ALEXANDRIA, Va. Following last night’s failure in the Senate to achieve cloture on H.R. 6331, the Medicare Improvements for Patients and Providers Act of 2008, National Association of Chain Drug Stores president and chief executive officer Steve Anderson issued a statement of thanks to the legislators who backed the bill and have been working to get it passed.
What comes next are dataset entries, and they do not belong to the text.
(** The BAR sizing protocol reports the size and disturbs nothing.  For a
    32-bit BAR of at least 16 bytes, writing all ones and reading back gives a
    mask whose two's complement is the BAR's size; for a 64-bit BAR, writing
    all ones to both registers and then reading both gives the halves of such a
    mask, at any size up to [2^62].  Afterwards the bus is exactly what it was:
    the address, the dispatch table and the doorbells are untouched. *)
Theorem sizing_reports_size (b : Bus D R) (bdf : Bdf) (e : PciDeviceEntry D) (i : nat) (x : Bar)
    (Hwf : bus_wf b) (He : devices b !! bdf = Some e) (Hx : bars e !! i = Some x)
    (H16 : 16 <= size x) (Hlo : probing_lo x = false) (Hhi : probing_hi x = false) :
  let lo := BAR_REG (bar_idx x) in
  let hi := BAR_REG (S (bar_idx x)) in
  match bar_type x with
  | Mem32 =>
      let '(b1, m) := read_reg (write_reg b bdf lo 0xFFFFFFFF) bdf lo in
      decode_size 32 m = size x /\ b1 = b
  | Mem64 =>
      let b2 := write_reg (write_reg b bdf lo 0xFFFFFFFF) bdf hi 0xFFFFFFFF in
      let '(b3, m_lo) := read_reg b2 bdf lo in
      let '(b4, m_hi) := read_reg b3 bdf hi in
      decode_size 64 (Z.lor m_lo (Z.shiftl m_hi 32)) = size x /\ b4 = b
  end.
Proof.
  intros lo hi. destruct (wf_bars b Hwf _ _ He) as [Hf _]. rewrite Forall_forall in Hf.
  destruct (Hf x (list_elem_of_lookup_2 _ _ _ Hx)) as ((k & Hk & Es) & Hal & Hw1 & Hw2).
  assert (H4 : 4 <= k) by (apply (Z.pow_le_mono_r_iff 2); lia).
  pose proof (Z.pow_pos_nonneg 2 k). pose proof (Z.pow_le_mono_r 2 k 62).
  assert (Hb : b = with_bar b bdf e i x) by (symmetry; by apply devices_insert_back).
  assert (Hslo : bar_idx x ∈ slots x) by apply slots_self.
  assert (Hlow : forall y, probing_lo y = true -> size y = size x ->
    bar_read_value y false = (set_probing_lo y false, (2 ^ 64 - 2 ^ k) mod 2 ^ 32)).
  { intros y Hp Hsz. unfold bar_read_value. rewrite Hp, Hsz, Es, size_mask_low by lia. done. }
  destruct (bar_type x) eqn:Et.
  - assert (k <= 29).
    { apply (Z.pow_le_mono_r_iff 2); [lia..|].
      unfold window_of, MMIO_WINDOW_START, MMIO_WINDOW_END in *. simpl in *. lia. }
    rewrite Hb. unfold lo. rewrite (probe_with_bar b bdf e i x x) by done.
    rewrite Nat.eqb_refl. simpl.
    pose proof (read_reg_with_bar b bdf e i x (set_probing_lo x true) _ Hwf He Hx eq_refl Hslo) as Hr.
    rewrite Nat.eqb_refl in Hr. cbn [negb] in Hr. rewrite Hlow in Hr by done.
    rewrite Hr, (bar_eta_lo x Hlo), Z.mod_mod, Es by lia. split; [apply decode_size32; lia|done].
  - pose proof (slots_high x Et) as Hshi.
    assert (Hne : Nat.eqb (bar_idx x) (S (bar_idx x)) = false) by (apply Nat.eqb_neq; lia).
    rewrite Hb. unfold lo, hi. rewrite (probe_with_bar b bdf e i x x) by done.
    rewrite Nat.eqb_refl. cbn [negb].
    rewrite (probe_with_bar b bdf e i x (set_probing_lo x true)) by done. rewrite Hne. cbn [negb].
    set (y := set_probing_hi (set_probing_lo x true) true).
    pose proof (read_reg_with_bar b bdf e i x y _ Hwf He Hx eq_refl Hslo) as Hr.
    rewrite Nat.eqb_refl in Hr. cbn [negb] in Hr. rewrite Hlow in Hr by done. rewrite Hr. clear Hr.
    set (z := set_probing_lo y false).
    pose proof (read_reg_with_bar b bdf e i x z _ Hwf He Hx eq_refl Hshi) as Hr.
    rewrite Hne in Hr. cbn [negb] in Hr. unfold bar_read_value in Hr.
    cbn [z y probing_hi set_probing_hi set_probing_lo size] in Hr.
    rewrite Es, size_mask_high in Hr by lia. rewrite Hr, Z.mod_mod, Es by lia.
    split; [apply decode_size64; lia|]. f_equal. destruct x; simpl in *. by subst.
Qed.

(** ** Programming an address *)

Lemma requested_low x raw k :
  size x = 2 ^ k -> 0 <= k <= 62 -> is_word 64 (addr x) -> is_word 32 raw -> raw mod 16 = 0 ->
  requested_addr x false raw =
  let v := addr x / 2 ^ 32 * 2 ^ 32 + raw in v - v mod size x.
Proof.
  intros Es Hk Ha Hr H16. unfold requested_addr. rewrite Es. unfold is_word in Ha, Hr.
  change 0xFFFFFFFF with (2 ^ 32 - 1). change 0xF with (2 ^ 4 - 1).
  rewrite (land_align_down 64 (addr x) 32), (land_align_down 64 raw 4) by (unfold is_word; lia).
  change (2 ^ 4) with 16. rewrite H16, Z.sub_0_r.
  assert (Hhi : addr x - addr x mod 2 ^ 32 = addr x / 2 ^ 32 * 2 ^ 32).
  { pose proof (Z.div_mod (addr x) (2 ^ 32)). lia. }
  rewrite Hhi, <- Z.shiftl_mul_pow2, Z.lor_comm, lor_shiftl_add by lia.
  rewrite Z.shiftl_mul_pow2, Z.add_comm by lia. rewrite land_align_down; [done|lia|].
  assert (addr x / 2 ^ 32 < 2 ^ 32) by (apply Z.div_lt_upper_bound; lia).
  assert (0 <= addr x / 2 ^ 32) by (apply Z.div_pos; lia). unfold is_word. lia.
Qed.
Lemma write_spec t off data v vec :
  table_ok t -> fds_distinct t -> entries_whole t -> vectors t !! v = Some vec ->
  let '(t', fds) := run_op t (TableWrite off data) in
  contract_step v (mask_bit t v, pending t v) (TableWrite off data) = ((mask_bit t' v, pending t' v), signals (irq_fd vec) fds).
Proof.
  intros Hok Hd Hw Hvec. pose proof (lookup_lt_Some _ _ _ Hvec) as Hv. rewrite (tk_vec t Hok) in Hv.
  cbn [run_op contract_step].
  destruct (write_cases t off data) as [[Hge ->]|(Hlt & t' & -> & He & _ & Hve & _ & Hpb)].
  { rewrite decide_False by lia. done. }
  set (ei := Z.to_nat (off / 16)) in *.
  assert (Hm' : mask_bit t' v = if decide (ei = v) then
    match control_written off data with Some b => Z.odd b | None => mask_bit t v end else mask_bit t v).
  { unfold mask_bit at 1. unfold entry at 1. rewrite He. case_decide as E.
    - subst v. rewrite list_lookup_insert_eq by done. cbn [default]. by apply splice_control, entry_whole.
    - by rewrite list_lookup_insert_ne. }
  rewrite entry_masked_odd, splice_control, (masked_is_bit t ei) in * by (done || by apply entry_whole).
  fold (mask_bit t ei) in *.
  set (d := mask_bit t ei && negb _ && pending t ei) in *.
  assert (Hp : pending t' v = if d && bool_decide (ei = v) then false else pending t v).
  { unfold pending. rewrite Hpb. destruct d; [|done]. pose proof (tk_n t Hok).
    rewrite testbit_clear by (lia || apply (tk_pba t Hok)). case_bool_decide as E; cbn [andb].
    - subst v. by rewrite Z.eqb_refl, andb_false_r.
    - by rewrite (proj2 (Z.eqb_neq _ _)), andb_true_r by lia. }
  assert (Hs : signals (irq_fd vec) (if d then trigger_unmasked t' ei else []) = if d && bool_decide (ei = v) then 1%nat else 0%nat).
  { destruct d; [|done]. unfold trigger_unmasked. rewrite Hve.
    destruct (lookup_lt_is_Some_2 (vectors t) ei) as [vec' Hv']; [by rewrite (tk_vec t Hok)|]. rewrite Hv'.
    unfold vector_trigger. rewrite (signals_other t v ei vec vec') by done. by case_decide; case_bool_decide. }
  rewrite Hm', Hp, Hs. case_decide as E; [|by rewrite bool_decide_false, andb_false_r by done].
  subst v. rewrite bool_decide_true, andb_true_r by done. unfold d. by destruct (_ && _ && _).
Qed.

(** C18: No interrupt is lost, none is early and none is invented.  With MSI-X on,
    from any consistent table with an eventfd of its own for each vector, and over
    any triggers and table writes of the guest, half-written entries included, a
    vector's eventfd is signalled exactly as its contract says: a trigger while the
    mask bit the guest last wrote is clear is delivered at once; one while it is set
    is not delivered and stays pending for as long as it is set; the write that
    clears it delivers what is pending, once however often it was triggered; and
    nothing else signals it. *)
Theorem no_lost_interrupt t (ops : list msix_op) (v : nat) (vec : MsiVector)
    (Hok : table_ok t) (Hd : fds_distinct t) (Hw : entries_whole t) (Hvec : vectors t !! v = Some vec) :
  let '(t', fds) := run t ops in
  contract v (mask_bit t v, pending t v) ops = ((mask_bit t' v, pending t' v), signals (irq_fd vec) fds) /\
  (pending t' v = true -> mask_bit t' v = true).
Proof.
  revert t Hok Hd Hw Hvec. induction ops as [|op ops IH]; intros t Hok Hd Hw Hvec.
  { cbn [run contract]. split; [done|]. intros Hp%(tk_pend t Hok). rewrite <- masked_is_bit; [done|].
    rewrite <- (tk_vec t Hok). by eapply lookup_lt_Some. }
  assert (Hs : let '(t', fds) := run_op t op in
    contract_step v (mask_bit t v, pending t v) op = ((mask_bit t' v, pending t' v), signals (irq_fd vec) fds))
    by (destruct op; [by apply trigger_spec|by apply write_spec]).
  pose proof (run_op_ok t op Hok) as H1. pose proof (run_op_distinct t op Hd) as H2.
  pose proof (run_op_whole t op Hw) as H3. pose proof (run_op_vectors t op) as H4. cbn [run contract].
  destruct (run_op t op) as [t1 f1]. cbn [fst] in *. rewrite Hs.
  specialize (IH t1 H1 H2 H3 ltac:(by rewrite H4)). destruct (run t1 ops) as [t2 f2]. destruct IH as [-> Hp].
  by rewrite signals_app.
Qed.
(* ===== verification/BlkDiskFacts.v ===== *)
(** What an accepted block request guarantees to the rest of the device, where a
    refused one may be reported, and the shape of staged transfers. *)

From S2P Require Import Prelude GuestMem Virtqueue BlkDisk.

Section Requests.
Context {M : Type} {HM : GuestMemory M}.
Implicit Types (mem : M) (d : Disk).

Definition seg_total (segs : list (Z * Z)) : Z := foldr (fun s acc => s.2 + acc) 0 segs.

(** The data descriptors that carry bytes, as segments. *)
Definition nonempty (data : list Desc) : list (Z * Z) :=
  (fun x : Desc => x.1) <$> filter (fun x : Desc => x.1.2 <> 0) data.

Lemma seg_total_app l1 l2 : seg_total (l1 ++ l2) = seg_total l1 + seg_total l2.
Proof. induction l1; simpl; lia. Qed.

Lemma take_segments_spec mem data segs tot segs' tot' :
  take_segments mem data segs tot = Some (segs', tot') ->
  Forall (fun x : Desc => is_word 32 x.1.2) data ->
  tot = seg_total segs -> 0 <= tot <= MAX_REQUEST_BYTES ->
  segs' = segs ++ nonempty data /\ tot' = seg_total segs' /\ 0 <= tot' <= MAX_REQUEST_BYTES /\
  Forall (fun s => 0 < s.2 /\ get_slice mem s.1 s.2 = true) (nonempty data).
Proof.
  intros Ht Hw. revert segs tot Ht. induction Hw as [|[[a len] flags] data Hl Hw IH];
    intros segs tot Ht Etot Hb; simpl in Ht.
  { injection Ht as <- <-. unfold nonempty. simpl. rewrite app_nil_r. repeat split; try done; lia. }
  simpl in Hl. unfold is_word in Hl. unfold nonempty in *. rewrite filter_cons. simpl.
  destruct (Z.eqb_spec len 0) as [E0|E0].
  { rewrite decide_False by tauto. by apply (IH segs tot). }
  rewrite decide_True by done. rewrite fmap_cons. simpl.
  destruct (get_slice mem a len) eqn:Es; [|done]. simpl in Ht.
  unfold MAX_REQUEST_BYTES in *. change (Z.shiftl 128 20) with 134217728 in *.
  rewrite (wrap_small 64 (tot + len)) in Ht by (unfold is_word; lia).
  destruct (134217728 <? tot + len) eqn:Eb; bool_prop; [done|].
  destruct (IH (segs ++ [(a, len)]) (tot + len) Ht) as (-> & -> & Hb' & Hf).
  - rewrite seg_total_app. simpl. lia.
  - lia.
  - rewrite <- (assoc_L (++)) in *. split; [done|]. split; [done|]. split; [done|].
    constructor; [|done]. simpl. split; [lia|done].
Qed.

(** The byte range an operation touches in the backing file. *)
Definition op_range (o : Op) (off tot : Z) : Z * Z :=
  match o with
  | Read | Write => (off, tot)
  | Flush | GetId => (0, 0)
  | Discard s n | WriteZeroes s n _ => (s * SECTOR_SIZE, n * SECTOR_SIZE)
  end.

Definition modifies (o : Op) : bool :=
  match o with Write | Discard _ _ | WriteZeroes _ _ _ => true | _ => false end.

(** A disk as [Disk_open] makes them: its capacity in bytes is a [u64]. *)
Definition disk_ok d : Prop := 0 < sectors d /\ sectors d * SECTOR_SIZE < 2 ^ 64.

Lemma len_bytes_exact d : disk_ok d -> len_bytes d = sectors d * SECTOR_SIZE.
Proof. intros [H1 H2]. unfold len_bytes. apply wrap_small. unfold is_word, SECTOR_SIZE in *. lia. Qed.

Lemma checked_mul_inv w x y z : checked_mul w x y = Some z -> z = x * y /\ x * y < 2 ^ w.
Proof. unfold checked_mul. case_match; [|done]. intros [= <-]. bool_prop. done. Qed.

Lemma parse_rw_spec d kind sector tot o off :
  disk_ok d -> 0 <= sector -> 0 <= tot -> parse_rw d kind sector tot = inr (o, off) ->
  (o = Read \/ (o = Write /\ read_only d = false)) /\
  off = sector * SECTOR_SIZE /\ off + tot <= sectors d * SECTOR_SIZE.
Proof.
  intros Hd Hs Ht. unfold parse_rw. rewrite len_bytes_exact by done.
  destruct (kind =? BLK_T_OUT); destruct (read_only d) eqn:Er; simpl; try done;
    (destruct (checked_mul 64 sector SECTOR_SIZE) as [z|] eqn:Ec; [|done]);
    apply checked_mul_inv in Ec as [-> Hlt];
    (destruct (_ <? _) eqn:Eb; [done|]); bool_prop; intros [= <- <-]; unfold saturating_add in Eb;
    destruct Hd; (split; [tauto|split; [done|unfold SECTOR_SIZE in *; lia]]).
Qed.

Context {HL : GuestMemoryLaws M}.

Lemma parse_discard_spec mem d kind segs o off :
  disk_ok d -> parse_discard mem d kind segs = inr (o, off) ->
  read_only d = false /\
  exists s n, 0 <= s /\ 0 <= n /\ (s + n) * SECTOR_SIZE <= sectors d * SECTOR_SIZE /\
    (o = Discard s n \/ exists u, o = WriteZeroes s n u).
Proof.
  intros Hd. unfold parse_discard. rewrite len_bytes_exact by done.
  destruct (read_only d); [done|]. destruct segs as [|[a len] [|? ?]]; try done.
  case_match; [done|]. destruct (read_discard_segment mem a) as [[[start count] flags]|] eqn:Er; [|done].
  unfold read_discard_segment in Er. repeat (apply bind_Some in Er; destruct Er as (? & ? & Er)).
  injection Er as -> -> ->.
  match goal with E : read_le mem a 8 = Some start |- _ => apply read_le_range in E; rename E into Rs end.
  match goal with E : read_le mem _ 4 = Some count |- _ => apply read_le_range in E; rename E into Rc end.
  destruct (checked_mul 64 start SECTOR_SIZE) as [z|] eqn:Ec; [|done].
  apply checked_mul_inv in Ec as [-> Hlt]. unfold is_word in *. simpl in Rs, Rc.
  rewrite (wrap_small 64 (count * SECTOR_SIZE)) by (unfold is_word, SECTOR_SIZE; lia).
  destruct (sectors d * SECTOR_SIZE <? _) eqn:Eb; bool_prop; [done|]. intros Ho. split; [done|].
  exists start, count. destruct Hd as [_ Hd]. unfold saturating_add, SECTOR_SIZE in *.
  split; [lia|]. split; [lia|]. split; [lia|].
  destruct (kind =? BLK_T_DISCARD).
  - destruct (negb (flags =? 0)); [done|]. injection Ho as <- _. by left.
  - injection Ho as <- _. right. eauto.
Qed.
(** * Worker, device and guest together *)

(** What can happen between two passes: the worker runs one, with whatever the
    engine reports; the device resets the queue and moves its generation on; the
    vCPUs write the queue's registers and guest memory. *)
Inductive worker_step : Worker M E * QState * Irq R -> Worker M E * QState * Irq R -> Prop :=
  | step_pass fuel w q irq kicked ds w' q' irq' fds :
      run_pass host_addr alloc fuel w q irq kicked ds = Some (w', q', irq', fds) ->
      worker_step (w, q, irq) (w', q', irq')
  | step_reset w q irq q' :
      worker_step (w, q, irq)
        ({| mem := mem w; disk := disk w; generation := u64 (generation w + 1); engine := engine w;
            slots := slots w; free := free w; want_drain := want_drain w; used_idx := used_idx w;
            notify_suppressed := notify_suppressed w; requests := requests w;
            interrupts := interrupts w; staged := staged w; in_flight := in_flight w;
            taken := taken w; pushed := pushed w; dropped := dropped w |}, q', irq)
  | step_guest w q irq m q' irq' : worker_step (w, q, irq) (set_mem w m, q', irq').

Lemma run_pass_books fuel w q (irq irq' : Irq R) kicked ds w' q' fds :
  run_pass host_addr alloc fuel w q irq kicked ds = Some (w', q', irq', fds) ->
  books w None None -> books w' None None.
Proof.
  unfold run_pass. intros Hr H.
  set (w0 := if kicked then set_want_drain w true else w) in *.
  assert (H0 : books w0 None None).
  { unfold w0. destruct kicked; [by eapply books_same; [|exact H]|done]. }
  destruct (_ || _).
  { injection Hr as <- <- <- <-. eapply books_same; [|by apply release_all_books]. done. }
  pose proof (complete_all_books w0 q ds 0 H0) as Hc.
  destruct (complete_all alloc w0 q ds 0) as [w1 n1]. simpl in Hc.
  apply bind_Some in Hr as ([[w2 q2] n2] & Hd & Hr).
  assert (H2 : books w2 None None).
  { destruct (want_drain w1); [by eapply drain_books|by injection Hd as <- <- <-]. }
  destruct (_ && _).
  - destruct (trigger _ _) as [t f]. injection Hr as <- <- <- <-. by eapply books_same; [|exact H2].
  - injection Hr as <- <- <- <-. by eapply books_same; [|exact H2].
Qed.

Lemma worker_step_books s s' : worker_step s s' -> books s.1.1 None None -> books s'.1.1 None None.
Proof.
  intros Hs H. destruct Hs; simpl in *.
  - by eapply run_pass_books.
  - by eapply books_same; [|exact H].
  - by eapply books_same; [|exact H].
Qed.
(* ===== verification/BlkDrain.v ===== *)
(** When the worker may sleep: draining ends either full, with the drain still
    wanted, or with the ring empty and the next notification asked for.  Then the
    block theorems on a small concrete disk.

    When draining the ring ends.  For a driver whose requests do not write over
    its own rings it ends after at most one pass over what was published; for a
    queue the guest sized to zero it never does. *)

From S2P Require Import Prelude GuestMem Virtqueue VirtqueueFacts VirtqueueRings VirtqueueRun Msix MsixFacts BlkDisk.
From S2P Require Import BlkDiskFacts BlkWorker BlkWorkerFacts BlkTransfer.

Section Drain.
Context {M : Type} {HM : GuestMemory M} {HL : GuestMemoryLaws M}.
Context {E : Type} {HE : Engine E}.
Variable host_addr : Z -> Z.
Variable alloc : Z -> Z -> option (list Z).
Implicit Types (w : Worker M E) (q : QState).

(** The flags only the drain loop itself changes. *)
Definition keeps w w' : Prop :=
  want_drain w' = want_drain w /\ notify_suppressed w' = notify_suppressed w.

Lemma keeps_trans w1 w2 w3 : keeps w1 w2 -> keeps w2 w3 -> keeps w1 w3.
Proof. intros [] []. split; congruence. Qed.

Lemma push_keeps w q h len : keeps w (push w q h len).
Proof. unfold push. by destruct (push_used _ _ _ _). Qed.

Lemma reply_keeps w q h sa st len : keeps w (reply w q h sa st len).
Proof. exact (push_keeps (set_mem w _) q h len). Qed.

Lemma prepare_keeps w r : keeps w (prepare host_addr alloc w r).1.
Proof.
  unfold prepare. repeat (case_match; [done|]). unfold stage.
  destruct (bounce_shape _ _ _) as [[align hp] io]. case_match; [done|].
  destruct (alloc _ _); [|done]. by repeat case_match.
Qed.

Lemma submit_keeps w t s : keeps w (submit w t s).1.
Proof. unfold submit. case_match; [|done]. by destruct (submit_job _ _ _). Qed.

Lemma issue_keeps w q r : keeps w (issue host_addr alloc w q r).1.
Proof.
  unfold issue. destruct (free w) as [|t rest]; [apply reply_keeps|].
  pose proof (prepare_keeps (set_slab w (slots w) rest) r) as Hp.
  destruct (prepare _ _ _ _) as [w1 [st|s]].
  - eapply keeps_trans; [exact Hp|]. apply (reply_keeps (free_token w1 t)).
  - pose proof (submit_keeps w1 t s) as Hs. destruct (submit w1 t s) as [w2 []].
    + eapply keeps_trans; [exact Hp|exact Hs].
    + eapply keeps_trans; [exact Hp|]. eapply keeps_trans; [exact Hs|].
      apply (reply_keeps (free_token w2 t)).
Qed.

Lemma start_keeps w q h descs : keeps w (start host_addr alloc w q h descs).1.
Proof.
  unfold start. destruct (parse _ _ _ _) as [[|sa st]|r];
    [apply push_keeps|apply reply_keeps|]. destruct (op r); try apply issue_keeps.
  destruct (write_id _ _ _ _) as [m n]. apply (reply_keeps (set_mem w m)).
Qed.

Lemma take_offered_keeps fuel w q n w' q' n' :
  take_offered host_addr alloc fuel w q n = Some (w', q', n') ->
  keeps w w' /\ exists k, q' = with_last q k /\ (is_word 16 (last q) -> is_word 16 k).
Proof.
  revert w q n. induction fuel as [|fuel IH]; intros w q n Ht; simpl in Ht; [done|].
  assert (Hid : q = with_last q (last q)) by (by destruct q).
  destruct (can_accept w); [|injection Ht as <- <- <-; split; [done|by exists (last q)]].
  destruct (pop_avail_last (mem w) q) as (k & Ek & Hk).
  destruct (pop_avail (mem w) q) as [q1 [[h descs]|]]; simpl in Ek; subst q1;
    [|injection Ht as <- <- <-; split; [done|by exists k]].
  pose proof (start_keeps (count_request w h) (with_last q k) h descs) as Hs.
  destruct (start host_addr alloc _ _ h descs) as [w1 m].
  destruct (IH _ _ _ Ht) as (Hk1 & k2 & -> & Hk2). split.
  - eapply keeps_trans; [exact Hs|exact Hk1].
  - exists k2. split; [done|]. auto.
Qed.

(** Suppressing marks the worker; re-enabling after that writes the mark. *)
Lemma suppress_on w q : notify_suppressed (suppress_notify w q true) = true.
Proof.
  unfold suppress_notify. destruct (event_idx q); [done|].
  destruct (notify_suppressed w) eqn:Es; [done|]. done.
Qed.

Definition notify_addr q : Z := if event_idx q then avail_event_addr q else used q.
Definition notify_value q : Z := if event_idx q then last q else 0.

Lemma suppress_off w q :
  notify_suppressed w = true -> used q <> 0 -> qsize q <> 0 -> is_word 16 (last q) ->
  is_Some (read_le (mem (suppress_notify w q false)) (notify_addr q) 2) ->
  read_le (mem (suppress_notify w q false)) (notify_addr q) 2 = Some (notify_value q).
Proof.
  unfold suppress_notify, notify_addr, notify_value. intros Hs Hu Hz Hl.
  destruct (event_idx q); simpl.
  - unfold set_avail_event. rewrite !(proj2 (Z.eqb_neq _ _)) by done. simpl.
    rewrite write_le_mapped. intros Hm. by apply write_le_read.
  - rewrite Hs. simpl. unfold set_used_no_notify. rewrite (proj2 (Z.eqb_neq _ _)) by done.
    rewrite write_le_mapped. intros Hm. by apply write_le_read.
Qed.

(** C36: A worker never sleeps on a request it could have taken.  When draining
    returns, either there is no room left, and the worker still wants to drain
    once completions free some; or the avail ring holds nothing new after the
    notification request was put in guest memory: the event index naming the
    very next entry when that feature is negotiated, the no-notify flag cleared
    when it is not. *)
Theorem drain_arms_notification (fuel : nat) (w w' : Worker M E) (q q' : QState) (n n' : nat)
    (Hd : drain host_addr alloc fuel w q n = Some (w', q', n'))
    (Hu : used q <> 0) (Hz : qsize q <> 0) (Hl : is_word 16 (last q))
    (Hmap : is_Some (read_le (mem w') (notify_addr q) 2)) :
  (can_accept w' = false /\ want_drain w' = want_drain w) \/
  (want_drain w' = false /\ has_avail (mem w') q' = false /\
   read_le (mem w') (notify_addr q') 2 = Some (notify_value q')).
Proof.
  revert w q n Hd Hu Hz Hl Hmap. induction fuel as [|fuel IH]; intros w q n Hd Hu Hz Hl Hmap; [done|].
  cbn [drain] in Hd. set (w0 := suppress_notify w q true) in *.
  apply bind_Some in Hd as ([[w1 q1] n1] & Ht & Hd).
  destruct (take_offered_keeps _ _ _ _ _ _ _ Ht) as ([Hw1 Hn1] & k & -> & Hk).
  assert (Hsup : want_drain w0 = want_drain w).
  { unfold w0, suppress_notify. by repeat case_match. }
  destruct (can_accept w1) eqn:Ec; simpl in Hd.
  2: { injection Hd as <- <- <-. left. split; [done|congruence]. }
  assert (Hs1 : notify_suppressed w1 = true) by (rewrite Hn1; apply suppress_on).
  set (w2 := suppress_notify w1 (with_last q k) false) in *.
  assert (Hw2 : want_drain w2 = want_drain w1).
  { unfold w2, suppress_notify. by repeat case_match. }
  destruct (has_avail (mem w2) (with_last q k)) eqn:Eh; simpl in Hd.
  - destruct (IH w2 (with_last q k) n1 Hd Hu Hz (Hk Hl) Hmap) as [[H1 H2]|H]; [left|by right].
    split; [done|]. congruence.
  - injection Hd as <- <- <-. right. simpl in *. split; [done|]. split; [done|].
    apply (suppress_off w1 (with_last q k)); auto.
Qed.

End Drain.

(** * On a concrete disk *)

(** An engine that takes everything. *)
Record LogEngine := { log : list (Z * Job) }.
#[export] Instance LogEngine_engine : Engine LogEngine := {
  submit_job e t j := ({| log := log e ++ [(t, j)] |}, true);
  room _ := 8
}.

Definition test_alloc (n _ : Z) : option (list Z) := Some (replicate (Z.to_nat n) 0).

(** A queue of four in a 128 KiB RAM, one read of 4 KiB offered. *)
Definition blk_queue : QState :=
  {| desc := 0x8000; avail := 0x9000; used := 0xA000; qsize := 4; enabled := true; last := 0;
     vec := 0xFFFF; indirect := false; event_idx := false |}.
Despite overwhelming support in the House of Representatives, where it passed earlier in the week by a vote of 355-59, the vote last night was just shy the two-thirds needed, at 58-40 with two abstentions—one of whom was Democratic Sen. Edward Kennedy of Massachusetts, who was absent for health reasons. “Last night it was clear that 59 Senators were in favor of moving forward with the bill, including nine Republicans,” Anderson stated.
The statement also noted that “NACDS would like to thank those who supported the bill that would prevent pharmacies from facing below cost payments when serving low income patients. We recognize the leadership of Senator Max Baucus, D-Mont., and Representative Frank Pallone, D-N.J., to help prevent drastic pharmacy Medicaid reimbursement cuts—the so-called AMP cuts. Their efforts have not gone unnoticed by retail pharmacies across the country and we thank them for their commitment to our industry and some of its most vulnerable patients.”
The failure to move forward does not spell the end of the fight, Anderson pointed out. “NACDS will continue to do everything possible to find a legislative solution to the problem of Medicaid reimbursement cuts that affect pharmacy.”
Among the provisions in the bill, NACDS supported instituting a program of electronic prescribing in Medicare, “to help improve efficiencies and reduce medical errors in our nation’s health care system; ensuring that pharmacies in the Medicare Part D program are reimbursed in a timely fashion; and providing a delay in the implementation of the competitive bidding program for durable medical equipment.” Many other pharmacy advocacy groups supported these initiatives, as well.
“The battle continues,” concluded Anderson’s statement, “and NACDS looks forward to working with Congress on legislation that will help to ensure low-income patients and seniors have access to retail pharmacies.”